In older children with minimal displacement, especially single column intra-articular fractures, percutaneous reduction and cannulated column screw fixation is acceptable. This, to some degree violates standard adult principles of open reduction internal fixation. However, if anatomic articular alignment and stable internal fixation can be achieved percutaneously, then less invasive treatment is appropriate. It is critical to have superior fluoroscopic images intraoperatively to prevent the realization of persistent fracture fragment displacement and/or inadvertent screw malposition with the first set of postoperative radiographs.
Preoperative Planning. Surgical planning includes decisions on percutaneous pin versus screw fixation and patient positioning in the operative room. Careful scrutiny of preoperative radiographs and 3Dimaging (usually CT scans) is imperative. Sometimes, intraoperative fluoroscopy images with traction realignment are essential in final decision making about surgical approach and fixation methods.
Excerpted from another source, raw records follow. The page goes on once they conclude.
(** Row updates as the handlers perform them on the ORM objects. *)
Definition set_balance (b : Z) (w : Wallet) : Wallet :=
  mkWallet (wallet_number w) b.

Definition set_status (s : TransactionStatus) (t : Transaction) : Transaction :=
  mkTransaction (amount t) (transaction_type t) s (wallet_id t).

Definition put_wallet (wid : string) (w : Wallet) (st : Store) : Store :=
  mkStore (<[wid := w]> (wallets st)) (transactions st).

Definition put_transaction (reference : string) (t : Transaction) (st : Store) : Store :=
  mkStore (wallets st) (<[reference := t]> (transactions st)).

(** ** Responses *)

(** JSON values appearing in the handlers' response bodies. *)
Inductive JVal := JStr (s : string) | JInt (z : Z).

(** [Ok body]: the handler returns the dict [body] (HTTP 200);
    [HTTPError code detail]: it raises [HTTPException(code, detail)];
    [Unhandled exc]: an exception escapes the handler (HTTP 500). *)
Inductive Response :=
  | Ok (body : list (string * JVal))
  | HTTPError (code : Z) (detail : string)
  | Unhandled (exc : string).

Definition msg (s m : string) : Response :=
  Ok [("status", JStr s); ("message", JStr m)].

(** ** [paystack_webhook] (wallet.py, lines 70-138) *)

(** The value of [data.get("amount")] as [json.loads] builds it: an [int],
    a [bool] (a subclass of [int] in Python), a [float] (given by its JSON
    literal), or anything else ([None], a string, a list, a dict), on which
    [wallet.balance += amount_paid] raises [TypeError]. *)
Inductive JAmount :=
  | AmtInt (z : Z)
  | AmtBool (b : bool)
  | AmtFloat (literal : string)
  | AmtOther.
Percutaneous treatment should only be chosen if anatomic reduction and stable fixation can be achieved with limited postoperative immobilization to lessen the risk of elbow contracture.
Similar principles for displaced adult distal humerus intra-articular fractures are employed, with reduction and stabilization of the articular surface first, followed by stabilization of the medial and lateral columns. If percutaneous reduction and fixation is performed, a large, external bone holding the reduction clamp is used to facilitate interfragmentary reduction and compression of the joint, prior to pin or screw fixation. Accurate placement of a transverse pin to hold the articular segments in an anatomic position is critical. Depending on the degree of displacement and fracture fragment configuration, provisional or definitive fixation can be achieved with standard medial and lateral column pins as in a supracondylar humerus fracture. As noted above, in limited scenarios, these fractures can be treated definitively with closed reduction and percutaneous fixation using either smooth wires or cannulated screws (Table 17-2).